Excerpted records:
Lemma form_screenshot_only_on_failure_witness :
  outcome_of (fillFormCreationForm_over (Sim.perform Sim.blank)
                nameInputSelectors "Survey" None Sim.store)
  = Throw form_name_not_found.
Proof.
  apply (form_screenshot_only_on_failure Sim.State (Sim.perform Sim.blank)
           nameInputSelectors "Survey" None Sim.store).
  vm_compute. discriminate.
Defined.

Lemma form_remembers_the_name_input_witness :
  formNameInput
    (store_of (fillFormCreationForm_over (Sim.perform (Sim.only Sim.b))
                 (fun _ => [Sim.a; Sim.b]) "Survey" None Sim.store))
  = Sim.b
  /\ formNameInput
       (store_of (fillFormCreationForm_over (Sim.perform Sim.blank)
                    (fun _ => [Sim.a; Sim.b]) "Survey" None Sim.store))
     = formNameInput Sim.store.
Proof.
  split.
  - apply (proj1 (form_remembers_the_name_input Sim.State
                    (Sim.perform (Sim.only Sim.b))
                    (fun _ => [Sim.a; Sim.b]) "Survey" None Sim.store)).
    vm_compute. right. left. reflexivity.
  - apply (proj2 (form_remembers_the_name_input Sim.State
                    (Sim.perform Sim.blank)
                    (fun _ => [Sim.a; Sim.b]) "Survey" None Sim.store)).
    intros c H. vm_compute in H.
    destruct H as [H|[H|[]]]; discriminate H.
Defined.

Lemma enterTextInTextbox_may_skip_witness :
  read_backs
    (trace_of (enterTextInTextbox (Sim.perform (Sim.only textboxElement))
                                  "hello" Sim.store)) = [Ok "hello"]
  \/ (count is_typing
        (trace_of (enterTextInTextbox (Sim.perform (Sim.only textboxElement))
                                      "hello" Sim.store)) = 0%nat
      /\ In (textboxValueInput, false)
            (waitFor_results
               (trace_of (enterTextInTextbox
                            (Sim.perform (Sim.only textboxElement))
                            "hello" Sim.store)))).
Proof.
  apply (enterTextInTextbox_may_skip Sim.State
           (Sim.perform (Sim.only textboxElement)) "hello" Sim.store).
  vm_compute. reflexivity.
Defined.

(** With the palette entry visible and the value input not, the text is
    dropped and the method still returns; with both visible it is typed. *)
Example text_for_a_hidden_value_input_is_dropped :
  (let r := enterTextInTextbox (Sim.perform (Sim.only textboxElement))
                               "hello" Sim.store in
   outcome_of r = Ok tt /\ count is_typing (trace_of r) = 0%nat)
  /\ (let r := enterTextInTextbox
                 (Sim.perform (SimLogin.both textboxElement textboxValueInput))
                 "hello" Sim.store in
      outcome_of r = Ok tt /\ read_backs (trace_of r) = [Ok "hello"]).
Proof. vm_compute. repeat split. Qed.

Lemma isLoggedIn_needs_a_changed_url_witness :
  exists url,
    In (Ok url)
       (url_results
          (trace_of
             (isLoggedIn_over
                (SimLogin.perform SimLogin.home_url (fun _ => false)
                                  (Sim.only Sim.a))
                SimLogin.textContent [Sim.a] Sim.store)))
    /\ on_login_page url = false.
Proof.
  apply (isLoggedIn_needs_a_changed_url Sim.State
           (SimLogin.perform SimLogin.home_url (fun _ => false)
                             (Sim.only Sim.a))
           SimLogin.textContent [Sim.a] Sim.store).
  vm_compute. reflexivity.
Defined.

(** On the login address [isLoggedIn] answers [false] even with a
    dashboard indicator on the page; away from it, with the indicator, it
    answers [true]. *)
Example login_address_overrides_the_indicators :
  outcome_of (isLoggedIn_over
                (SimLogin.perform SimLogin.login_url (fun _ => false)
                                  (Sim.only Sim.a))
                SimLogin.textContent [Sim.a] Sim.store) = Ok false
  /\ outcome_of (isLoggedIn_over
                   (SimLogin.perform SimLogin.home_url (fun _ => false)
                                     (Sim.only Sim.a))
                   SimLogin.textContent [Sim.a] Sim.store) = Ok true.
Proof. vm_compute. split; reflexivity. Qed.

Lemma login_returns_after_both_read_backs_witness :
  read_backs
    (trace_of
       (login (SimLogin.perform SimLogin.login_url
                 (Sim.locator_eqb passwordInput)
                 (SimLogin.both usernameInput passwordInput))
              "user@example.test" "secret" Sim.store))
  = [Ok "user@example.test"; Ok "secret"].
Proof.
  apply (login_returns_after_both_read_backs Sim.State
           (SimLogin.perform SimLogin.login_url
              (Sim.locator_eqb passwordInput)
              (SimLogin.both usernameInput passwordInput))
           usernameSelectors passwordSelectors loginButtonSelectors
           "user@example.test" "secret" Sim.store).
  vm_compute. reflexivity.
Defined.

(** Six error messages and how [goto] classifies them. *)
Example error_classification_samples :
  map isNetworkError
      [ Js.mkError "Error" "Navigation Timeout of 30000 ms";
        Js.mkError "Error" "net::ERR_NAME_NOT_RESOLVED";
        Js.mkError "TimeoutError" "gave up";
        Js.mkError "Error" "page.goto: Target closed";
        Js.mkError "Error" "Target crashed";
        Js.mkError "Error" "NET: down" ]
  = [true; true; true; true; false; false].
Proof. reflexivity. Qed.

---

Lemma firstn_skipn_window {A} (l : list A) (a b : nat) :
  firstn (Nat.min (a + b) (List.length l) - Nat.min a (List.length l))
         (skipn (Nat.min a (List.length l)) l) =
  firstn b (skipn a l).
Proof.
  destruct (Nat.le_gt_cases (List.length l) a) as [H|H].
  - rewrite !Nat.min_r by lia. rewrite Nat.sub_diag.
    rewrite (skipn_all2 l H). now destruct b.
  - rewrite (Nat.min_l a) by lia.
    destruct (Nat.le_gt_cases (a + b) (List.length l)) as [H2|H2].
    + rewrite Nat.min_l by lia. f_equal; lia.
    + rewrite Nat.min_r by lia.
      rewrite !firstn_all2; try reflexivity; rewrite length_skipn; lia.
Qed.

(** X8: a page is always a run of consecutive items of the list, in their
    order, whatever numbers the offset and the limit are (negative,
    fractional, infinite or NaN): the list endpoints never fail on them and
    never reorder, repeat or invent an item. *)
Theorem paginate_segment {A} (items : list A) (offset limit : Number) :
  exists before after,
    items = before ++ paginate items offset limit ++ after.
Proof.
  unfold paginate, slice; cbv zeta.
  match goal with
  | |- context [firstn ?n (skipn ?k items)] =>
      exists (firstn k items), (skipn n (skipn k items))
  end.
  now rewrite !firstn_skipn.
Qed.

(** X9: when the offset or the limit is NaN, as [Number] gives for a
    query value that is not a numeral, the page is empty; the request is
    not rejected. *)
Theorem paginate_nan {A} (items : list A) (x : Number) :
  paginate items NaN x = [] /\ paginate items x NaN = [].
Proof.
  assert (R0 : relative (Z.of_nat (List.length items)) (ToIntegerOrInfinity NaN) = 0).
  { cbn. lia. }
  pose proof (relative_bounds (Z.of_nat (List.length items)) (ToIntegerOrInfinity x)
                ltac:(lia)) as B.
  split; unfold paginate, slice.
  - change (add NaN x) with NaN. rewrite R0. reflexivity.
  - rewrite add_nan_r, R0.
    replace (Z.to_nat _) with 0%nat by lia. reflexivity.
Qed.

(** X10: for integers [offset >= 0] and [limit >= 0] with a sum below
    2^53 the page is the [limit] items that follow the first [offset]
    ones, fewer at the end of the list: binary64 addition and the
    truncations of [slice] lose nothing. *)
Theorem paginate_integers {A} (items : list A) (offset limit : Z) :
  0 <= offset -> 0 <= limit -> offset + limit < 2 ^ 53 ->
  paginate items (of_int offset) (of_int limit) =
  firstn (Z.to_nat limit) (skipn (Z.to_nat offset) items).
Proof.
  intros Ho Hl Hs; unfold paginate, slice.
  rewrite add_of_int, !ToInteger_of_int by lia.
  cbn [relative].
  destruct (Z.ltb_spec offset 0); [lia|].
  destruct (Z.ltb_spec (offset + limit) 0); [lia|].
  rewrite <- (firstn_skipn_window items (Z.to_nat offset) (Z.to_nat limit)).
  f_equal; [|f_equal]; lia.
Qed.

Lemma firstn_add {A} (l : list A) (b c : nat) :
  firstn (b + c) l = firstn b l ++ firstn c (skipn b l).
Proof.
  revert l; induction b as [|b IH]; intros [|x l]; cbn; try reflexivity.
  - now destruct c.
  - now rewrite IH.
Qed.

---

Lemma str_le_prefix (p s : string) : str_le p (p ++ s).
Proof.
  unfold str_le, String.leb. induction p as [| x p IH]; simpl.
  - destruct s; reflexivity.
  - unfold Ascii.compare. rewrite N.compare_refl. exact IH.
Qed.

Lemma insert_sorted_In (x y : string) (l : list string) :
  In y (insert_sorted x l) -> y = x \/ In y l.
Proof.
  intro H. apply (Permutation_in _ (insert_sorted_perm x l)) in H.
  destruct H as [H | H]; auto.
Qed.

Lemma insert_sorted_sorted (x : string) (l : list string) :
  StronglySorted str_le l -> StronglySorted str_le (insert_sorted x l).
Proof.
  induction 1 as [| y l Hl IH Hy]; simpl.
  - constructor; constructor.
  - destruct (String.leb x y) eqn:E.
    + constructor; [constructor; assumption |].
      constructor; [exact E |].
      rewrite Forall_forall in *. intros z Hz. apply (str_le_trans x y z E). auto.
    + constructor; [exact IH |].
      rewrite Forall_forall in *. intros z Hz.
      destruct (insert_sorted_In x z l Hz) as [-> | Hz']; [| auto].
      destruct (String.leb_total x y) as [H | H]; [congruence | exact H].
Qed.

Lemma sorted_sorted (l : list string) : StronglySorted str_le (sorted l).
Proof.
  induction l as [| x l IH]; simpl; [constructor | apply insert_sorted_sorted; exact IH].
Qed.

Try it:
Copy out each line of the data where the string "never" appears.

Expected answer:
    fractional, infinite or NaN): the list endpoints never fail on them and
    never reorder, repeat or invent an item. *)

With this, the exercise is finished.